The Low-density Lipoprotein Receptor-related Protein 6 Pathway in the Treatment of Intestinal Barrier Dysfunction Induced by Hypoxia and Intestinal Microbiota through the Wnt/β-catenin Pathway.

Our study is to explore the key molecular of Low-density lipoprotein receptor-related protein 6 (LRP6) and the related Wnt/β-catenin pathway regulated by LRP6 during the intestinal barrier dysfunction. Colorectal protein profile analysis showed that LRP6 expression was decreased in dextran sulfate sodium (DSS)-induced colitis mice, and mice received fecal bacteria transplantation from stroke patients.

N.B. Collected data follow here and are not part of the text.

(** [payload] is the decoded chunk; [streamSeq] its number in the stream, when the
    metadata can be read. *)
Definition handleLogChunk (subject : str) (payload : option LogChunkMsg) (streamSeq : option Z)
    (delivered : Z) : M Disposition :=
  match payload with
  | None => ackMsg
  | Some m =>
      if bool_decide (ChunkTaskID m = ""%string) || bool_decide (ChunkAttemptID m = ""%string) then ackMsg
      else
        match ParseWorkerSubject subject with
        | None => ackMsg
        | Some (workerID, _) =>
            cached ← cache_get (ChunkAttemptID m);
            owner ← match cached with
                    | Some o => mret (Ok o)
                    | None =>
                        r ← attempt (GetTaskAttempt env (ChunkAttemptID m));
                        match r with
                        | Err e => mret (Err e)
                        | Ok a =>
                            let o := mkattemptOwner (AttemptWorkerID a) (AttemptTaskID a) in
                            _ ← notify (Cached (ChunkAttemptID m) (ownerWorkerID o) (ownerTaskID o));
                            mret (Ok o)
                        end
                    end;
            match owner with
            | Err (StoreError ErrNotFound) => ackMsg
            | Err _ => nakMsg delivered
            | Ok o =>
                if negb (bool_decide (ownerTaskID o = ChunkTaskID m)) then ackMsg
                else if negb (bool_decide (of_str workerID = ownerWorkerID o)) then ackMsg
                else storeChunk m streamSeq delivered
            end
        end
  end.
End Logs.

(** ** The cache is bounded *)

Section Cache.
Context (rangeOwners : gmap string attemptOwner → list string).
Context (range_keys : ∀ c, c ≠ ∅ → ∃ k ks, rangeOwners c = k :: ks ∧ k ∈ dom c).

Lemma cache_put_size id o c :
  Z.of_nat (size c) ≤ maxAttemptOwnerCacheEntries →
  Z.of_nat (size (cache_put rangeOwners id o c)) ≤ maxAttemptOwnerCacheEntries.
Proof using range_keys.
  intros Hc. unfold cache_put. case_bool_decide as Hin; cbn [negb andb].
  - by rewrite map_size_insert_Some.
  - apply eq_None_not_Some in Hin.
    assert (∀ d, d !! id = None → size (<[id := o]> d) = S (size d)) as Hs
      by (intros d Hd; by rewrite map_size_insert_None).
    destruct (Z.leb_spec maxAttemptOwnerCacheEntries (Z.of_nat (size c))) as [Hfull|Hroom].
    + destruct (range_keys c) as (k & ks & -> & Hk).
      { intros ->. rewrite map_size_empty in Hfull. done. }
      rewrite Hs by (rewrite lookup_delete_None; auto). apply elem_of_dom in Hk as [y Hy].
      rewrite map_size_delete_Some by eauto.
      assert (size c ≠ 0%nat) by (intros E; apply map_size_empty_inv in E; subst; by rewrite lookup_empty in Hy).
      lia.
    + rewrite Hs by done. lia.
Qed.

Lemma attemptCache_bounded events :
  Z.of_nat (size (attemptCache rangeOwners events)) ≤ maxAttemptOwnerCacheEntries.
Proof using range_keys.
  unfold attemptCache. assert (Z.of_nat (size (∅ : gmap string attemptOwner)) ≤ maxAttemptOwnerCacheEntries) as H
    by done. revert H. generalize (∅ : gmap string attemptOwner). induction events as [|e events IH]; intros c Hc; [done|].
  cbn [fold_left]. apply IH. destruct e; try done; [|by apply cache_put_size].
  cbn. unfold cache_evict. etrans; [|exact Hc]. apply Nat2Z.inj_le, map_subseteq_size, delete_subseteq.
Qed.
End Cache.

(** ** Whose chunk it is *)

Section Attribution.
Context (rangeOwners : gmap string attemptOwner → list string).

(** A cached owner is the attempt's, while the attempt exists. *)
Definition Agrees (events : list Event) (db : DB) : Prop :=
  ∀ id o a, attemptCache rangeOwners events !! id = Some o → attempts db !! id = Some a →
  o = mkattemptOwner (AttemptWorkerID a) (AttemptTaskID a).

Lemma attemptCache_snoc events e :
  attemptCache rangeOwners (events ++ [e]) = cache_event rangeOwners (attemptCache rangeOwners events) e.
Proof. unfold attemptCache. by rewrite fold_left_app. Qed.

Lemma cache_put_some id o c k x :
  cache_put rangeOwners id o c !! k = Some x → (k = id ∧ x = o) ∨ c !! k = Some x.
Proof.
  unfold cache_put. intros [[<- <-]|[_ E]]%lookup_insert_Some; [auto|]. right.
  destruct (_ && _); [|done]. destruct (rangeOwners c); [done|]. by apply lookup_delete_Some in E as [_ E].
Qed.

Lemma Agrees_nil db : Agrees [] db.
Proof. intros id o a E. unfold attemptCache in E. cbn in E. by rewrite lookup_empty in E. Qed.

Lemma Agrees_cached events db id w t :
  (∀ a, attempts db !! id = Some a → AttemptWorkerID a = w ∧ AttemptTaskID a = t) →
  Agrees events db → Agrees (events ++ [Cached id w t]) db.
Proof.
  intros Hid HA k o a. rewrite attemptCache_snoc. cbn. intros [[-> ->]|E]%cache_put_some Ea; [|eauto].
  by destruct (Hid a Ea) as [-> ->].
Qed.

Lemma Agrees_evicted events db id : Agrees events db → Agrees (events ++ [Evicted id]) db.
Proof.
  intros HA k o a. rewrite attemptCache_snoc. cbn. unfold cache_evict. intros [_ E]%lookup_delete_Some. eauto.
Qed.

Lemma Agrees_event events db e :
  (match e with Cached _ _ _ => False | _ => True end) → Agrees events db → Agrees (events ++ [e]) db.
Proof.
  intros He HA. destruct e; try done; try (by apply Agrees_evicted);
    intros k o a; rewrite attemptCache_snoc; cbn; eauto.
Qed.

(** What an attempt is of never changes, so only a lease under a cached
    identifier could make the cache wrong. *)
Lemma run_Agrees events o db :
  allowed o db = true →
  (∀ req, o = OpLease req → attemptCache rangeOwners events !! ReqAttemptID req = None) →
  Agrees events db → Agrees events (run o db).
Proof.
  intros Ha Hl HA k x a' Ek E.
  assert (∀ a, attempts db !! k = Some a → AttemptWorkerID a' = AttemptWorkerID a →
            AttemptTaskID a' = AttemptTaskID a → x = mkattemptOwner (AttemptWorkerID a') (AttemptTaskID a')) as H.
  { intros a Ea -> ->. eauto. }
  destruct (run_kind o db Ha) as [[_ Hev _]|[Hg|[Hs|(req & aid & y & -> & Hle)]]].
  - destruct (pointwise_some_inv _ _ _ _ _ Hev E) as (a & Ea & (Ht & _ & Hw) & _). eauto.
  - rewrite (grows_attempts _ _ Hg) in E. eauto.
  - apply (H a'); [|done..]. eapply lookup_weaken; [exact E|apply Hs].
  - specialize (Hl _ eq_refl). apply LeaseTask_leased in Hle as (t & j & q & f & _ & HL & _).
    rewrite (leased_attempts _ _ _ _ _ HL), lookup_insert_ne in E by congruence. eauto.
Qed.

Context (env : Surroundings) (alone : ∀ n db, others env n db = db) (uuid : nat → nat → string).

(** The chunk is stored, once, with the attempt it belongs to. *)
Definition stored_chunk (subject : str) (m : LogChunkMsg) (db db' : DB) : Prop :=
  ∃ worker leaf a id row,
    db' = set_taskLogs (<[id := row]> (taskLogs db)) db ∧
    ParseWorkerSubject subject = Some (worker, leaf) ∧
    attempts db !! ChunkAttemptID m = Some a ∧ AttemptWorkerID a = of_str worker ∧
    AttemptTaskID a = ChunkTaskID m ∧
    LogTaskID row = ChunkTaskID m ∧ LogAttemptID row = ChunkAttemptID m ∧ SeqNum row = ChunkSeqNum m ∧
    Data row = ChunkData m ∧
    (∀ k l, taskLogs db !! k = Some l → LogAttemptID l = ChunkAttemptID m → SeqNum l ≠ ChunkSeqNum m).

(** What the handler leaves: a disposition, a cache that agrees, and the database
    with the chunk or as it was. *)
Definition ingested (subject : str) (payload : option LogChunkMsg) (db : DB)
    (r : res CallErr Disposition) (w' : World) : Prop :=
  (∃ d, r = Ok d) ∧ Agrees (wevents w') (wdb w') ∧
  (wdb w' = db ∨ ∃ m, payload = Some m ∧ stored_chunk subject m db (wdb w')).

Lemma returns_ack w (Q : res CallErr Disposition → World → Prop) :
  (∀ d, Q (Ok d) w) → returns ackMsg w Q.
Proof. intros H. unfold ackMsg, deposed. by eexists _, w. Qed.

Lemma ack_ingested subject payload w :
  Agrees (wevents w) (wdb w) → returns ackMsg w (ingested subject payload (wdb w)).
Proof. intros HA. unfold ackMsg, deposed. eexists _, w. split; [done|]. split; [by eexists|]. auto. Qed.

Lemma nak_ingested subject payload n w :
  Agrees (wevents w) (wdb w) → returns (nakMsg n) w (ingested subject payload (wdb w)).
Proof. intros HA. unfold nakMsg, deposed. eexists _, w. split; [done|]. split; [by eexists|]. auto. Qed.
(* ===== verification/Blocked.v ===== *)
(** * A blocked job whose work runs

    [store/statemachine.go] rules out a blocked job completing: "a blocked job's
    tasks are never leased".  The trace below is a run of the program in which
    one is. *)

From S2P Require Import Prelude Schema Sample Finalize Attempts Lease Jobs Workers Evolve.
From S2P Require Import Keeps StoreInv Sched Deps Reconcile.
Open Scope Z_scope.

Section Trace.
Definition downTask (s : TaskStatus) : Task := mkTask "down" "s2" s None None 0 0 None "" 0 None "".

(** Job [up] is pending; job [down], of one step with two tasks, is submitted
    blocked on it; a user cancels one of its tasks. *)
Definition beforeRetry : list Op :=
  [OpAdmin (farms Sample.db) (queues Sample.db) (pools Sample.db) ∅ ∅;
   OpRegister "w" (Sample.worker false) 2;
   OpSubmit (λ i, Z.of_nat i + 5) id
     (mkJobSubmission "up" (Sample.job JobPending) []
        [("s1"%string, mkStep "up" "render" [] 0 StepReady 0 0 "" None)]
        [("t0"%string, mkTask "up" "s1" TaskReady None None 0 0 None "" 0 None "")]) 64 5;
   OpSubmit (λ i, Z.of_nat i + 15) id
     (mkJobSubmission "down" (Sample.job JobBlocked) ["up"%string]
        [("s2"%string, mkStep "down" "comp" [] 0 StepPending 0 0 "" None)]
        [("t1"%string, downTask TaskPending); ("t2"%string, downTask TaskPending)]) 64 15;
   OpCancelTask "t1" "canceled by user" 30].

Definition runTask (task attempt : string) (at_ : Z) : list Op :=
  [OpLease (mkLeaseRequest task "w" attempt at_ []);
   OpStart attempt task "sess" (at_ + 1);
   OpComplete (mkAttemptCompletion attempt task TaskSucceeded AttemptSucceeded (Some 0) "sess" "" ""
     (at_ + 2)) (at_ + 2)].

Definition retried : option (res CallErr unit * World) :=
  db ← run_all beforeRetry emptyDB;
  RetryTask (quiet (λ n, Z.of_nat n + 40)) 5 "t1" (mkWorld db 0 []).

Definition ran : option DB :=
  w ← retried; run_all (runTask "t1" "a1" 60 ++ runTask "t2" "a2" 70) (wdb w.2).

Definition ended : option (res CallErr unit * World) :=
  db ← ran; checkStepCompletion (quiet (λ n, Z.of_nat n + 80)) 5 "s2" "down" (mkWorld db 0 []).
End Trace.

Definition jobStatus (db : DB) (id : string) : option JobStatus := JobStatusOf <$> jobs db !! id.
Definition taskStatus (db : DB) (id : string) : option TaskStatus := TaskStatusOf <$> tasks db !! id.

Mice with intestinal hypoxia and intestinal epithelial cells cultured in hypoxia showed decreased expression of LRP6. Overexpression of LPR6 or its N-terminus rescued the Wnt/β-catenin signaling pathway which was inhibited by hypoxia and endoplasmic reticulum stress. In mice overexpressing of LRP6, the expression of β-catenin and DKK1 increased, Bcl2 decreased, and Bax increased. Mice with LRP6 knockout showed an opposite trend, and the expression of Claudin2, Occludin and ZO-1 decreased. Two drugs, curcumin and auranofin could alleviate intestinal barrier damage in DSS-induced colitis mice by targeting LRP-6. Therefore, gut microbiota dysbiosis and hypoxia can inhibit the LRP6 and Wnt/β-catenin pathway, and drugs targeting LRP6 can protect the intestinal barrier.